(Dataset entries)
(** ** Fields of a block *)

Lemma blk_put_length bs off v : (off + length v <= length bs)%nat -> length (blk_put bs off v) = length bs.
Proof. intros H. unfold blk_put. rewrite !length_app, length_take, length_drop. lia. Qed.
Lemma blk_get_put bs off v : (off + length v <= length bs)%nat -> blk_get (blk_put bs off v) off (length v) = v.
Proof.
  intros H. unfold blk_get, blk_put. rewrite drop_app_length' by (rewrite length_take; lia).
  by rewrite take_app_length.
Qed.
Lemma blk_get_put_ne bs off v off' n : (off + length v <= length bs)%nat ->
  (off' + n <= off \/ off + length v <= off')%nat -> blk_get (blk_put bs off v) off' n = blk_get bs off' n.
Proof.
  intros H Hd. apply list_eq. intros i. unfold blk_get, blk_put. destruct (decide (i < n)%nat) as [Hi|Hi].
  - rewrite !lookup_take_lt, !lookup_drop by lia. destruct Hd as [Hd|Hd].
    + rewrite lookup_app_l by (rewrite length_take; lia). by rewrite lookup_take_lt by lia.
    + rewrite lookup_app_r by (rewrite length_take; lia). rewrite length_take, lookup_app_r by lia.
      rewrite lookup_drop. f_equal. lia.
  - by rewrite !lookup_take_ge by lia.
Qed.
Lemma put32_length bs off v : (off + 4 <= length bs)%nat -> length (put32 bs off v) = length bs.
Proof. intros H. apply blk_put_length. by rewrite le_bytes_length. Qed.
Lemma get32_put32 bs off v : (off + 4 <= length bs)%nat -> get32 (put32 bs off v) off = u32 v.
Proof.
  intros H. unfold get32, put32. pose proof (blk_get_put bs off (le_bytes 4 (u32 v))) as E.
  rewrite le_bytes_length in E. rewrite E by lia. rewrite le_val_bytes. apply Z.mod_small. apply u32_range.
Qed.
Lemma get32_put32_ne bs off v off' : (off + 4 <= length bs)%nat -> (off' + 4 <= off \/ off + 4 <= off')%nat ->
  get32 (put32 bs off v) off' = get32 bs off'.
Proof. intros H Hd. unfold get32, put32. rewrite blk_get_put_ne; [done|by rewrite le_bytes_length..]. Qed.
Lemma i32_u32 v : 0 <= v < 2 ^ 31 -> i32 (u32 v) = v.
Proof. intros H. rewrite u32_small by lia. apply i32_small. lia. Qed.

Module LogSpec.
Import BufCache FsLogic BufSpec Log.

(** ** Sequences of writes, oldest first *)
Definition apply_ws (L : Z -> list Z) (ws : list (Z * list Z)) : Z -> list Z :=
  foldl (fun L w => upd_block L w.1 w.2) L ws.
(** Copying the blocks [bl] to the log, and back. *)
Fixpoint log_writes (L : Z -> list Z) (pos : Z) (bl : list Z) : list (Z * list Z) :=
  match bl with
  | [] => []
  | b :: bl => (pos, L b) :: log_writes L (pos + 1) bl
  end.
Fixpoint install_writes (L : Z -> list Z) (pos : Z) (bl : list Z) : list (Z * list Z) :=
  match bl with
  | [] => []
  | b :: bl => (b, L pos) :: install_writes L (pos + 1) bl
  end.
(** The header block: the count, then the block numbers. *)
Definition head_put (bl : list Z) (d : list Z) (i : nat) : list Z := put32 d (4 + 4 * i) (default 0 (bl !! i)).
Definition head_bytes (bl : list Z) (d : list Z) : list Z :=
  foldl (head_put bl) (put32 d 0 (Z.of_nat (length bl))) (seq 0 (length bl)).
Definition head_blocks (h : list Z) : list Z :=
  map (fun i => i32 (get32 h (4 + 4 * i))) (seq 0 (Z.to_nat (i32 (get32 h 0)))).

Lemma apply_ws_ext L L' ws b : (forall b, L b = L' b) -> apply_ws L ws b = apply_ws L' ws b.
Proof.
  revert L L'. induction ws as [|w ws IH]; intros L L' Eb; [apply Eb|]. apply IH. intros b'. unfold upd_block. by rewrite Eb.
Qed.
Lemma apply_ws_app L ws ws' b : apply_ws L (ws ++ ws') b = apply_ws (apply_ws L ws) ws' b.
Proof. unfold apply_ws. by rewrite foldl_app. Qed.
Lemma block_app ws d b : block (rev ws ++ d) b = apply_ws (block d) ws b.
Proof.
  revert d b. induction ws as [|[c x] ws IH]; intros d b; [done|]. simpl rev. rewrite <- app_assoc. cbn [app].
  rewrite IH. apply (apply_ws_ext _ (upd_block (block d) c x)). intros b'. simpl. unfold upd_block. by rewrite Z.eqb_sym.
Qed.
(** A block nobody wrote, and one whose content was the same before. *)
Lemma apply_ws_ne L ws b : b ∉ ws.*1 -> apply_ws L ws b = L b.
Proof.
  revert L. induction ws as [|[c x] ws IH]; intros L Hb; [done|]. cbn [fmap list_fmap fst] in Hb.
  apply not_elem_of_cons in Hb as [Hne Hb]. unfold apply_ws. cbn [foldl]. fold (apply_ws (upd_block L c x) ws).
  rewrite IH by done. unfold upd_block. simpl. by rewrite (proj2 (Z.eqb_neq b c)).
Qed.
(** What was there before does not matter for a block that is written. *)
Lemma apply_ws_in L L' ws b : b ∈ ws.*1 \/ L b = L' b -> apply_ws L ws b = apply_ws L' ws b.
Proof.
  revert L L'. induction ws as [|[c x] ws IH]; intros L L' Hb.
  - destruct Hb as [Hb|Hb]; [by apply elem_of_nil in Hb|done].
  - apply IH. unfold upd_block. simpl in *. destruct (Z.eqb_spec b c) as [->|Hne]; [by right|].
    destruct Hb as [[?|Hb]%elem_of_cons|Hb]; [done|by left|by right].
Qed.
(** Repeating the beginning of a sequence of writes. *)
Lemma apply_ws_again L p q b : apply_ws (apply_ws L p) (p ++ q) b = apply_ws L (p ++ q) b.
Proof.
  destruct (decide (b ∈ p.*1)) as [Hin|Hno].
  - apply apply_ws_in. left. rewrite fmap_app. set_solver.
  - apply apply_ws_in. right. by apply apply_ws_ne.
Qed.
Lemma log_writes_ext L L' pos bl : (forall b, b ∈ bl -> L b = L' b) -> log_writes L pos bl = log_writes L' pos bl.
Proof.
  revert pos. induction bl as [|b bl IH]; intros pos Hb; [done|]. simpl. rewrite Hb by left. f_equal. apply IH. set_solver.
Qed.
Lemma install_writes_ext L L' pos bl : (forall p, pos <= p < pos + Z.of_nat (length bl) -> L p = L' p) ->
  install_writes L pos bl = install_writes L' pos bl.
Proof.
  revert pos. induction bl as [|b bl IH]; intros pos Hb; [done|]. simpl in *. rewrite Hb by lia. f_equal. apply IH.
  intros p Hp. apply Hb. lia.
Qed.
Lemma install_writes_fst L pos bl : (install_writes L pos bl).*1 = bl.
Proof. revert pos. induction bl as [|b bl IH]; intros pos; [done|]. simpl. by rewrite IH. Qed.
Lemma log_writes_fst L pos bl p : p ∈ (log_writes L pos bl).*1 <-> pos <= p < pos + Z.of_nat (length bl).
Proof.
  revert pos. induction bl as [|b bl IH]; intros pos; simpl.
  - rewrite elem_of_nil. lia.
  - rewrite elem_of_cons, IH. lia.
Qed.
(** Installing what was logged. *)
Lemma install_logged L pos bl : (forall b, b ∈ bl -> b < pos \/ pos + Z.of_nat (length bl) <= b) ->
  install_writes (apply_ws L (log_writes L pos bl)) pos bl = map (fun b => (b, L b)) bl.
Proof.
  revert L pos. induction bl as [|b bl IH]; intros L pos Hb; [done|]. simpl. f_equal.
  - f_equal. unfold apply_ws. cbn [foldl]. fold (apply_ws (upd_block L pos (L b)) (log_writes L (pos + 1) bl)).
    rewrite apply_ws_ne by (rewrite log_writes_fst; lia). unfold upd_block. by rewrite Z.eqb_refl.
  - unfold apply_ws. cbn [foldl fst snd]. fold (apply_ws (upd_block L pos (L b)) (log_writes L (pos + 1) bl)).
    rewrite (log_writes_ext L (upd_block L pos (L b))).
    + rewrite IH.
      * apply map_ext_in. intros c Hc. unfold upd_block. rewrite (proj2 (Z.eqb_neq c pos)); [done|].
        apply list_elem_of_In in Hc. specialize (Hb c ltac:(by right)). simpl in Hb. lia.
      * intros c Hc. specialize (Hb c ltac:(by right)). simpl in Hb. lia.
    + intros c Hc. unfold upd_block. rewrite (proj2 (Z.eqb_neq c pos)); [done|]. specialize (Hb c ltac:(by right)). simpl in Hb. lia.
Qed.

Work order:
Print the lines above from the one with "Lemma install_writes_ext L" through the one with "rewrite (log_writes_ext L", both included, exactly as written and nothing more.

Response to this exercise:
Lemma install_writes_ext L L' pos bl : (forall p, pos <= p < pos + Z.of_nat (length bl) -> L p = L' p) ->
  install_writes L pos bl = install_writes L' pos bl.
Proof.
  revert pos. induction bl as [|b bl IH]; intros pos Hb; [done|]. simpl in *. rewrite Hb by lia. f_equal. apply IH.
  intros p Hp. apply Hb. lia.
Qed.
Lemma install_writes_fst L pos bl : (install_writes L pos bl).*1 = bl.
Proof. revert pos. induction bl as [|b bl IH]; intros pos; [done|]. simpl. by rewrite IH. Qed.
Lemma log_writes_fst L pos bl p : p ∈ (log_writes L pos bl).*1 <-> pos <= p < pos + Z.of_nat (length bl).
Proof.
  revert pos. induction bl as [|b bl IH]; intros pos; simpl.
  - rewrite elem_of_nil. lia.
  - rewrite elem_of_cons, IH. lia.
Qed.
(** Installing what was logged. *)
Lemma install_logged L pos bl : (forall b, b ∈ bl -> b < pos \/ pos + Z.of_nat (length bl) <= b) ->
  install_writes (apply_ws L (log_writes L pos bl)) pos bl = map (fun b => (b, L b)) bl.
Proof.
  revert L pos. induction bl as [|b bl IH]; intros L pos Hb; [done|]. simpl. f_equal.
  - f_equal. unfold apply_ws. cbn [foldl]. fold (apply_ws (upd_block L pos (L b)) (log_writes L (pos + 1) bl)).
    rewrite apply_ws_ne by (rewrite log_writes_fst; lia). unfold upd_block. by rewrite Z.eqb_refl.
  - unfold apply_ws. cbn [foldl fst snd]. fold (apply_ws (upd_block L pos (L b)) (log_writes L (pos + 1) bl)).
    rewrite (log_writes_ext L (upd_block L pos (L b))).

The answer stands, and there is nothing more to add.